Implementation:Microsoft Onnxruntime CrossEntropy Declarations
| Knowledge Sources | |
|---|---|
| Domains | Training, Operators, Loss |
| Last Updated | 2026-02-10 04:00 GMT |
Overview
Declares CPU kernel classes for cross-entropy loss functions and their gradients used in ORT Training, including SoftmaxCrossEntropy and SparseSoftmaxCrossEntropy variants.
Description
The `cross_entropy.h` header declares the cross-entropy loss operator kernels for the ONNX Runtime training operators (in the `onnxruntime::contrib` namespace). These are CPU implementations used during training for computing loss and backpropagating gradients.
- LossBase: Abstract base class extending `OpKernel`. Extracts the `reduction` attribute (mean, sum, or none) from the operator info and stores it as a `ReductionType` enum. All loss kernels inherit from this.
- ComputeShareSoftmaxCrossEntropyCPU<T>: A free function template that computes the shared softmax and log-probability computation. Takes raw logit data, computes shifted logits (for numerical stability), and produces log probabilities. Parameters: `n` (batch size), `d` (class count), `nd` (total elements), and pre-allocated buffers for `shifted_logit` and `log_prob_data`.
- SoftmaxCrossEntropy<T>: Computes softmax cross-entropy loss where both the predictions (logits) and targets are dense tensors. The `Compute` method applies softmax to logits and computes cross-entropy with the target distribution. Non-copyable, non-movable.
- SoftmaxCrossEntropyGrad<T>: Computes the gradient of the softmax cross-entropy loss with respect to the logits. Non-copyable, non-movable.
- SparseSoftmaxCrossEntropy<T>: Computes softmax cross-entropy loss where the targets are sparse (class indices rather than one-hot vectors). More memory-efficient for classification tasks with many classes. Non-copyable, non-movable.
- SparseSoftmaxCrossEntropyGrad<T>: Computes the gradient of the sparse softmax cross-entropy loss. Non-copyable, non-movable.

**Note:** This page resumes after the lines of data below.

(* ===== verification/IdAccountExample.v ===== *)
(** * The history of an example account

    An account of two controllers authorizes a device, revokes it, and is recovered to
    another controller.  The states are those that the definitions compute. *)
From stdpp Require Import base tactics list gmap countable orders sorting strings.
From Stdlib Require Import ZArith Lia Strings.Byte.
From S2P Require Import Prelude Bytes IdTypes SortedVec Merkle MerkleSets MerkleProps ExampleWire IdKeys IdFacts IdPolicy IdPolicyProps IdProviders IdApprovals IdGuardians IdGuardiansProps IdCapability IdCapabilityProps IdDevices IdEvidence IdRecovery IdMigration IdEvents IdAccount IdAccountOps IdVerifier IdAccountFacts.

Local Open Scope N_scope.

Module AccountExample.
Import ExampleWire ProviderExample.

(** Encodings by a part of the value that tells the values of the example apart. *)
Definition by_part {A} (f : A → list byte) : WireFormat A :=
  {| to_stdvec a := Some (f a); take_from_bytes _ := None |}.
Definition number (n : N) : list byte := put_nat (N.to_nat n).

#[export] Instance account_wire : AccountWire := {
  wire_keys := PolicyExample.key_wire;
  wire_policies := {|
    wire_control_policy := by_part (λ w, number (len w.1.1.2));
    wire_provider_policy := by_part (λ p, number (pp_policy_version p));
    wire_recovery_policy := by_part (λ p, number (ry_policy_version p)) |};
  wire_providers := provider_wire;
  wire_guardians := GuardianExample.guardian_wire;
  wire_capabilities := CapabilityExample.capability_wire;
  wire_migrations := {|
    wire_suite := by_part (λ s, number (su_suite_code s));
    wire_migration := by_part (λ m, mg_nonce m) |};
  wire_recoveries := {|
    wire_proposal := by_part (λ p, pl_nonce (rp_plan p));
    wire_fork := by_part (λ f, put_bytes (concat (digest_bytes <$> f.2))) |};
  wire_events := {|
    wire_event_body := by_part (λ b, eb_nonce b);
    wire_admitted_event := by_part (λ p, eb_nonce p.1);
    wire_admission := by_part (λ a, digest_bytes (ae_preceding_checkpoint a));
    wire_event := by_part (λ e, eb_nonce (ev_body e));
    wire_genesis := by_part (λ g, gn_account_nonce g) |};
  wire_merkle_node := _;
  wire_merkle_leaf := _;
  wire_identifier := _;
  wire_approval_body := by_part (λ b, digest_bytes (ab_controller_id b));
  wire_intent_body := by_part (λ b, digest_bytes (ib_controller_id b));
}.

(** ** Genesis *)

Definition key (b : byte) : list byte := replicate 32 b.
Definition controller (b : byte) (weight : N) : ControllerDescriptor :=
  mkController (mkSigningKey (key b)) PersonalDevice weight AllV1Operations [].
Definition alice : ControllerDescriptor := controller x11 1.
Definition bob : ControllerDescriptor := controller x12 2.
Definition carol : ControllerDescriptor := controller x13 3.

Definition rule (operation : OperationKind) (weight : N) : PolicyRule :=
  mkRule operation weight AnyActive LatestKnown None [].
Definition control : ControlPolicy :=
  mkControlPolicy [rule OpAuthorizeDevice 1; rule OpRevokeDevice 2; rule OpBeginRecovery 1;
                   rule OpFinalizeRecovery 1; rule OpResolveFork 2] true [].
Definition recovery : RecoveryPolicy :=
  mkRecoveryPolicy 0 (RecoverByControllers (mkControllerThreshold AnyActive 1)) 10 100 [].
Definition providers : ProviderPolicy :=
  mkProviderPolicy 0 (Replicated (mkReplicated [provider] 1 1 50)) [].

Definition genesis : AccountGenesis :=
  mkGenesis [x01] 1 control [alice; bob] recovery providers [].
Definition account : Digest := ok (dig x00) (account_id genesis).
Definition nothing : Projection :=
  mkProjection (dig x00) (dig x00) 0 0 0 [] [] [] [] control (dig x00) recovery (dig x00) providers
    (dig x00) None (Stable (mkStable (mkSuite 0 0 0 0 0 0 []) [] [] [])) None None LifeForked.
Definition s0 : Projection := ok nothing (from_genesis genesis).

(** ** Events *)

Definition id_of (c : ControllerDescriptor) : Digest := ok (dig x00) (controller_id c).
Definition suite : Digest := ok (dig x00) (v1 ← suite_v1; crypto_suite_id v1).

Definition signature (b : byte) (message : list byte) : KeyedSignature :=
  mkKeyed suite (ok (dig x00) (key_id_for_signing_key (mkSigningKey (key b))))
    (mkAlgorithmSignature 1 (sign (key b) message)).

Definition approve (c : ControllerDescriptor) (b : byte) (body : EventBody) (evidence : AdmissionEvidence)
    : SignedControllerApproval :=
  let approval := mkApprovalBody (id_of c)
    (ApproveEvent (ok (dig x00) (event_id_for_body evidence body))
       (ok (dig x00) (admission_evidence_id evidence))) [] in
  mkApproval approval [signature b (ok [] (to_canonical_bytes approval))].

Definition body_at (s : Projection) (nonce : byte) (operation : AccountOperation) : EventBody :=
  let predecessors := if p_sequence s =? 0 then PredGenesis (p_genesis_anchor s) else PredEvents (p_heads s) in
  mkEventBody account (p_sequence s + 1) (ok 0 (expected_epoch s operation)) predecessors operation 5 [nonce] [].

Definition admitted (s : Projection) (body : EventBody) (delay : DelayEvidence) : AdmissionEvidence :=
  mkAdmission (ok (dig x00) (proposal_id body)) (dig x71) (p_provider_policy_id s) (FreshLocalKnown (dig x71))
    delay [].

(** An event that bob approves. *)
Definition event_at (s : Projection) (nonce : byte) (operation : AccountOperation) : AuthorizedEvent :=
  let body := body_at s nonce operation in
  let evidence := admitted s body NoDelay in
  mkEvent body evidence [approve bob x12 body evidence].

Definition id_of_event (e : AuthorizedEvent) : Digest := ok (dig x00) (event_id e).
Definition after (s : Projection) (e : AuthorizedEvent) : Projection * list ProjectionEffect :=
  ok (nothing, []) (apply_new_linear s [] e (id_of_event e)).

Definition phone : DeviceDescriptor :=
  mkDevice (mkSigningKey (key x31)) (mkAgreementKey (key x32)) (mkSigningKey (key x33)) [].
Definition phone_id : Digest := ok (dig x00) (device_id phone).

Definition e1 : AuthorizedEvent := event_at s0 x01
  (AuthorizeDevice (mkDeviceAuthorization phone_id phone GeneralPurpose None [] 1 [])).
Definition s1 : Projection := (after s0 e1).1.

Definition e2 : AuthorizedEvent := event_at s1 x02 (RevokeDeviceOp (mkRevokeDevice phone_id None [])).
Definition s2 : Projection := (after s1 e2).1.

(** ** Recovery *)

Definition plan : RecoveryAuthorityPlan :=
  mkPlan account (dig x71) (id_of_event e2) (p_recovery_policy_id s2) 0 [x07] [carol] control recovery [] 90 [].
Definition proposal : RecoveryProposal := mkProposal plan [].
Definition begin : BeginRecovery :=
  mkBegin (ok (dig x00) (recovery_id proposal)) proposal
    (mkThresholdEvidence (p_recovery_policy_id s2) 0 None) [].

(** The receipt of the provider: the intent observed at 20, the head at [time]. *)
Definition receipt_of (body : EventBody) (time : N) : InclusionReceipt :=
  let entry := mkLogEntry id_of_provider (dig x02) account
    (SubjectEventIntent (ok (dig x00) (proposal_id body))) 20 [] in
  let log := mkLog [ok (dig x00) (merkle_leaf_hash entry)] in
  mkReceipt entry 0 [] (head log time).

Definition intent (body : EventBody) : SignedEventIntentApproval :=
  let approval := mkIntentBody (id_of bob) (ok (dig x00) (proposal_id body)) [] in
  mkIntentApproval approval [signature x12 (ok [] (to_canonical_bytes approval))].

Definition e3 : AuthorizedEvent :=
  let body := body_at s2 x03 (BeginRecoveryOp begin) in
  let evidence := admitted s2 body
    (DelayProviderQuorum (p_provider_policy_id s2) 1 20 [intent body] [receipt_of body 21]) in
  mkEvent body evidence [approve bob x12 body evidence].
Definition s3 : Projection := (after s2 e3).1.

Definition anchor : RecoveryDelayAnchor :=
  mkAnchor account (br_recovery_id begin) (ok (dig x00) (proposal_id (ev_body e3)))
    (p_provider_policy_id s3) 1 20 [receipt_of (ev_body e3) 40] [].
Definition finalize : FinalizeRecovery := mkFinalize (br_recovery_id begin) anchor 40 [].

Definition e4 : AuthorizedEvent :=
  let body := body_at s3 x04 (FinalizeRecoveryOp finalize) in
  mkEvent body (admitted s3 body NoDelay) [].
Definition s4 : Projection := (after s3 e4).1.

End AccountExample.
(* ===== verification/IdAccountHistory.v ===== *)
(** * Accounts: what every history of events keeps

    The invariant holds in every state an account reaches from its genesis, revoked
    controllers and devices never come back, and no controller is locked out. *)
From stdpp Require Import base tactics list gmap countable orders sorting strings.
From Stdlib Require Import ZArith Lia Strings.Byte.
From S2P Require Import Prelude Bytes IdTypes ExampleWire MerkleProps SortedVec IdKeys IdPolicy IdPolicyProps IdProviders IdFacts IdApprovals IdGuardians IdCapability IdDevices IdEvidence IdMigration IdRecovery IdEvents IdAccount IdAccountOps IdVerifier IdAccountFacts IdAccountSteps IdAccountPhases IdAccountExample.

Local Open Scope N_scope.

Section Props.
  Context `{HB : Blake3Hash} `{HC : Curve} `{HAW : !AccountWire}.

#[local] Arguments controller_id : simpl never.
#[local] Arguments device_id : simpl never.
#[local] Arguments suite_v1 : simpl never.

(** A genesis as its constructor makes it. *)
Definition genesis_built (g : AccountGenesis) : Prop :=
  genesis_from_sorted (gn_account_nonce g) (gn_created_at g) (gn_initial_policy g)
    (gn_initial_controllers g) (gn_initial_recovery_policy g) (gn_initial_provider_policy g)
    (gn_extensions g) = Ok g
  ∧ Forall (λ c, cd_weight c ≤ u32_max) (gn_initial_controllers g).

(** One event of an account, and the states its history goes through. *)
Definition applies (s s' : Projection) : Prop :=
  ∃ lineage event id effects, event_built event ∧ operation_built (eb_operation (ev_body event)) ∧
    apply_new_linear s lineage event id = Ok (s', effects).

Inductive reachable (g : AccountGenesis) : Projection → Prop :=
| reach_genesis s : from_genesis g = Ok s → reachable g s
| reach_event s s' : reachable g s → applies s s' → reachable g s'.

(** ** Genesis *)

Lemma initial_ascending_Ok active :
  Forall (λ c, controller_id (pc_descriptor c) = Ok (pc_id c)) active →
  initial_ascending (pc_descriptor <$> active) = Ok () → ascending digest_le pc_id active.
Proof.
  intros Hids H. apply (check_ascending_Ok digest_le pc_id "").
  induction Hids as [|a [|b active] Ha Hids IH]; [done..|].
  apply Forall_cons in Hids as [Hb _].
  change (initial_ascending (pc_descriptor <$> a :: b :: active)) with
    (l ← controller_id (pc_descriptor a); r ← controller_id (pc_descriptor b);
     match order digest_le l r with
     | Eq => Err (DuplicateElement "initial controller identifiers")
     | Gt => Err NonCanonical
     | Lt => initial_ascending (pc_descriptor <$> b :: active)
     end) in H.
  rewrite Ha, Hb in H. cbn [mbind result_bind] in H. cbn [check_ascending].
  destruct (order _ _ _); try done. exact (IH H).
Qed.

Lemma genesis_controllers g active : genesis_built g →
  projected_controllers (gn_initial_controllers g) = Ok active →
  controllers_ok active [] ∧
  validate_satisfiable (gn_initial_policy g) (pc_descriptor <$> active) = Ok () ∧
  validate_controller_authority (gn_initial_recovery_policy g) (pc_descriptor <$> active) = Ok ().
Proof.
  intros [H Hw] [Hds Hids]%projected_Ok. rewrite <-Hds in *. unfold genesis_from_sorted in H.
  repeat ok_step H. clear H. apply bounded_Ok in Hy as [-> Hb]. destruct y0, y1, y2. bool_hyps.
  apply initial_ascending_Ok in Hy0; [|done]. split; [|done].
  split; rewrite ?app_nil_r; try done.
  - constructor.
  - rewrite Forall_fmap in Hw. rewrite Forall_forall in *. intros c Hin. split; [by apply Hids|by apply Hw].
  - by apply (ascending_NoDup digest_le pc_id).
  - apply any_pair_false in Hc1. rewrite (list_fmap_compose pc_descriptor cd_signing_key). apply sorted_NoDup.
    eapply StronglySorted_impl; [|exact Hc1]. intros x z. by rewrite bool_decide_eq_false.
  - unfold len in *. by rewrite length_fmap in Hb.
  - intros ->. by apply Hc0.
Qed.

Lemma genesis_ok g s : genesis_built g → from_genesis g = Ok s → account_ok s.
Proof.
  intros Hg H. unfold from_genesis in H. ok_steps H. subst s.
  destruct (genesis_controllers g y Hg Hy) as (Hc & Hsat & Haut).
  split; [|done|done]. split; cbn; try done.
  - split; cbn; [constructor|unfold len, MAX_DEVICES; cbn; lia|..]; by intros ? **; exfalso; eapply not_elem_of_nil.
  - split; cbn; try done. constructor.
Qed.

All kernel classes are templated on the data type `T` (typically `float`) and implement the `Compute(OpKernelContext*)` method.
Usage
These kernels are registered as ORT contrib operators and are automatically invoked during training graph execution when the training graph contains SoftmaxCrossEntropy or SparseSoftmaxCrossEntropy nodes.
Code Reference
Source Location
- Repository: Microsoft_Onnxruntime
- File: orttraining/orttraining/training_ops/cpu/loss/cross_entropy.h
- Lines: 1-81
Signature
namespace onnxruntime::contrib {
class LossBase : public OpKernel {
public:
explicit LossBase(const OpKernelInfo& info);
protected:
ReductionType reduction_;
};
template <typename T>
void ComputeShareSoftmaxCrossEntropyCPU(const int n, const int d,
const Eigen::Index nd, const T* logit_data,
T* shifted_logit, T* log_prob_data);
template <typename T>
class SoftmaxCrossEntropy final : public LossBase {
public:
explicit SoftmaxCrossEntropy(const OpKernelInfo& info);
Status Compute(OpKernelContext* context) const override;
};
template <typename T>
class SoftmaxCrossEntropyGrad final : public LossBase {
public:
explicit SoftmaxCrossEntropyGrad(const OpKernelInfo& info);
Status Compute(OpKernelContext* context) const override;
};
template <typename T>
class SparseSoftmaxCrossEntropy final : public LossBase {
public:
explicit SparseSoftmaxCrossEntropy(const OpKernelInfo& info);
Status Compute(OpKernelContext* context) const override;
};
template <typename T>
class SparseSoftmaxCrossEntropyGrad final : public LossBase {
public:
explicit SparseSoftmaxCrossEntropyGrad(const OpKernelInfo& info);
Status Compute(OpKernelContext* context) const override;
};
} // namespace onnxruntime::contrib
Import
#include "orttraining/training_ops/cpu/loss/cross_entropy.h"
I/O Contract
| Kernel | Inputs | Outputs | Description |
|---|---|---|---|
| SoftmaxCrossEntropy | logits (N,D), targets (N,D) | loss (scalar or N), log_prob (N,D) | Computes softmax CE loss with dense targets |
| SoftmaxCrossEntropyGrad | grad_output, log_prob, targets | grad_logits (N,D) | Gradient of softmax CE w.r.t. logits |
| SparseSoftmaxCrossEntropy | logits (N,D), labels (N) | loss (scalar or N), log_prob (N,D) | Computes softmax CE loss with sparse (index) targets |
| SparseSoftmaxCrossEntropyGrad | grad_output, log_prob, labels | grad_logits (N,D) | Gradient of sparse softmax CE w.r.t. logits |
| Attribute | Type | Values | Description |
|---|---|---|---|
| reduction | string | "mean", "sum", "none" | How to reduce the loss over the batch dimension |
Usage Examples
// These kernels are registered as contrib operators and invoked automatically.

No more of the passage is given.